▶ THE PROBLEM:
Each line that has the string "Hany" must be copied from the records below.

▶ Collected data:
────────

(** The list cut into its parts. *)
Lemma described_parts indices l :
  described indices l → ∃ A B S N K, l = A ++ B ++ S ++ N ++ K ∧
    length A = num_positional_only indices ∧ length A + length B = num_positional indices ∧
    all_normal A ∧ all_normal B ∧ all_normal N ∧
    match DefParams.args indices with
    | None => S = []
    | Some i => i = num_positional indices ∧ ∃ s n ty, S = [mkSpanned s (CompiledArgs n ty)]
    end ∧
    match DefParams.kwargs indices with
    | None => K = []
    | Some i => i + 1 = length l ∧ ∃ s n ty, K = [mkSpanned s (CompiledKwArgs n ty)]
    end.
Proof.
  intros Hds. pose proof (described_length _ _ Hds) as Hsum. pose proof (ds_pos_only _ _ Hds) as Hle.
  pose proof (λ i, described_args indices l i Hds) as Hargs.
  pose proof (λ i, described_kwargs indices l i Hds) as Hkwargs.
  set (npo := num_positional_only indices) in *. set (npos := num_positional indices) in *.
  set (sa := count_star (DefParams.args indices)) in *. set (sk := count_star (DefParams.kwargs indices)) in *.
  exists (take (npo - 0) (drop 0 l)), (take (npos - npo) (drop npo l)), (take (npos + sa - npos) (drop npos l)),
    (take (length l - sk - (npos + sa)) (drop (npos + sa) l)), (drop (length l - sk) l).
  split_and!.
  - by rewrite !take_drop_drop by lia.
  - rewrite length_take, length_drop. lia.
  - rewrite !length_take, !length_drop. lia.
  - apply described_segment with indices; [done|lia|]. intros i Hi. split; intros Hj.
    + apply Hargs in Hj as [-> _]. lia.
    + apply Hkwargs in Hj as (? & ? & _). lia.
  - apply described_segment with indices; [done|lia|]. intros i Hi. split; intros Hj.
    + apply Hargs in Hj as [-> _]. lia.
    + apply Hkwargs in Hj as (? & ? & _). lia.
  - apply described_segment with indices; [done|lia|]. unfold sa, sk in *. intros i Hi. split; intros Hj.
    + pose proof (Hargs i Hj) as [-> _]. rewrite Hj in Hi. simpl in Hi. lia.
    + pose proof (Hkwargs i Hj) as (? & ? & _). rewrite Hj in Hi. simpl in Hi. lia.
  - replace (npos + sa - npos) with sa by lia. unfold sa.
    destruct (DefParams.args indices) as [a|] eqn:Hai; [|done].
    destruct (Hargs a eq_refl) as (-> & s & n & t & Hl). split; [done|]. exists s, n, t.
    by rewrite (drop_S _ _ _ Hl).
  - unfold sk. destruct (DefParams.kwargs indices) as [k|] eqn:Hki; simpl; [|by rewrite Nat.sub_0_r, drop_all].
    destruct (Hkwargs k eq_refl) as (_ & Hk & s & n & t & Hl). split; [done|]. exists s, n, t.
    replace (length l - 1) with k by lia. rewrite (drop_S _ _ _ Hl). by rewrite drop_ge by lia.
Qed.
Lemma slow_loop_total triple raw q it p qs res e fuel :
  is_quote q → cursor_at it p → quotes_read triple q qs res → 0 < e → length (cc_rest it) < fuel →
  returns (slow_loop triple raw (stop_of triple q) it qs res e fuel) (slow_post it p triple q e).
Proof.
  intros Hq. revert it p qs res. induction fuel as [|fuel IH]; intros [all rest] p qs res Hat Hqs He Hf;
    [lia|]. cbn [cc_rest] in Hf. cbn [slow_loop]. unfold CursorChars_next. cbn [cc_all cc_rest].
  destruct rest as [|c rest].
  { apply returns_ret. simpl. split; [done|by left]. }
  assert (forward (mkCursorChars all (c :: rest)) (mkCursorChars all rest)) as Hfw
    by by eapply (forward_next (mkCursorChars all (c :: rest))).
  assert (cursor_at (mkCursorChars all rest) (p ++ [c])) as Hat'.
  { unfold cursor_at in *. cbn [cc_all cc_rest] in *. by rewrite Hat, <-app_assoc. }
  destruct (stop_of triple q qs c) as [stopped qs'] eqn:Hstop.
  pose proof (stop_quotes _ _ _ _ _ _ _ Hqs Hstop) as Hsq. simpl in Hf.
  destruct stopped; [apply returns_ret; simpl; by destruct Hsq|].
  assert (∀ it' p' qs' res', forward (mkCursorChars all (c :: rest)) it' → cursor_at it' p' →
    quotes_read triple q qs' res' → length (cc_rest it') < fuel →
    returns (slow_loop triple raw (stop_of triple q) it' qs' res' e fuel)
      (slow_post (mkCursorChars all (c :: rest)) p triple q e)) as Hgo.
  { intros it' p' n res' Hfw' Hat'' Hn Hlt. eapply returns_mono; [by apply (IH _ p')|].
    intros r. by apply slow_post_mono. }
  assert (c ≠ q → ∀ res', quotes_read triple q qs' res') as Hreset.
  { intros Hc res'. destruct (stop_other triple q qs c Hq Hc) as (n & Hn & _ & _).
    rewrite Hn in Hstop. injection Hstop as <-. unfold quotes_read in *. destruct triple; [|done].
    unfold stop_of, stop_triple in Hn. rewrite (proj2 (Z.eqb_neq _ _) Hc) in Hn.
    injection Hn as <-. intros _. split; [lia|apply suffix_nil]. }
  destruct ((c =? 0x0A)%Z && negb triple) eqn:Hnl.
  { apply andb_true_iff in Hnl as [->%Z.eqb_eq _]. unfold usize_sub.
    rewrite (proj2 (Nat.leb_le _ _)) by lia. apply returns_ret. split; [done|]. right.
    rewrite (cursor_pos _ _ Hat'), str_len_snoc. pose proof (len_utf8_pos 0x0A). lia. }
  destruct (Z.eqb_spec c 0x0D) as [->|Hcr].
  { eapply Hgo; [done|done| |simpl; lia]. apply Hreset; destruct Hq; subst; done. }
  destruct (Z.eqb_spec c 0x5C) as [->|Hbs].
  - assert (∀ res', quotes_read triple q qs' res') as Hany.
    { intros res'. apply Hreset; destruct Hq; subst; done. }
    destruct raw.
    + destruct rest as [|c' rest].
      { apply returns_ret. simpl. split; [done|by left]. }
      eapply (Hgo _ ((p ++ [0x5C%Z]) ++ [c'])); [| |apply Hany|simpl in *; lia].
      * eapply forward_trans; [exact Hfw|]. by eapply (forward_next (mkCursorChars all (c' :: rest))).
      * unfold cursor_at in *. cbn [cc_all cc_rest] in *.
        by rewrite Hat', <-(app_assoc (p ++ _) [c'] rest).
    + destruct (escape_total _ _ res Hat') as ([[it' res'] ok] & Hesc & Hfe).
      rewrite Hesc. cbn [mbind result_bind]. pose proof Hfe as [Hall [s Hs]]. simpl in Hall, Hs.
      destruct ok.
      * eapply (Hgo _ ((p ++ [0x5C%Z]) ++ s)); [by eapply forward_trans| |apply Hany|].
        -- unfold cursor_at in *. rewrite Hall. cbn [cc_all cc_rest] in *. by rewrite Hat', Hs, app_assoc.
        -- rewrite Hs, length_app in Hf. lia.
      * apply returns_ret. exists [0x5C%Z], s, (cc_rest it'). rewrite (cursor_pos _ _ Hat'). cbn [cc_rest cc_all].
        split_and!; [by rewrite Hs|done|destruct it'; simpl in *; by subst|done].
  - eapply Hgo; [done|done|exact Hsq|simpl; lia].
Qed.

────────

▶ SOLUTION TO THE PROBLEM:
  - assert (∀ res', quotes_read triple q qs' res') as Hany.
      eapply (Hgo _ ((p ++ [0x5C%Z]) ++ [c'])); [| |apply Hany|simpl in *; lia].
      * eapply (Hgo _ ((p ++ [0x5C%Z]) ++ s)); [by eapply forward_trans| |apply Hany|].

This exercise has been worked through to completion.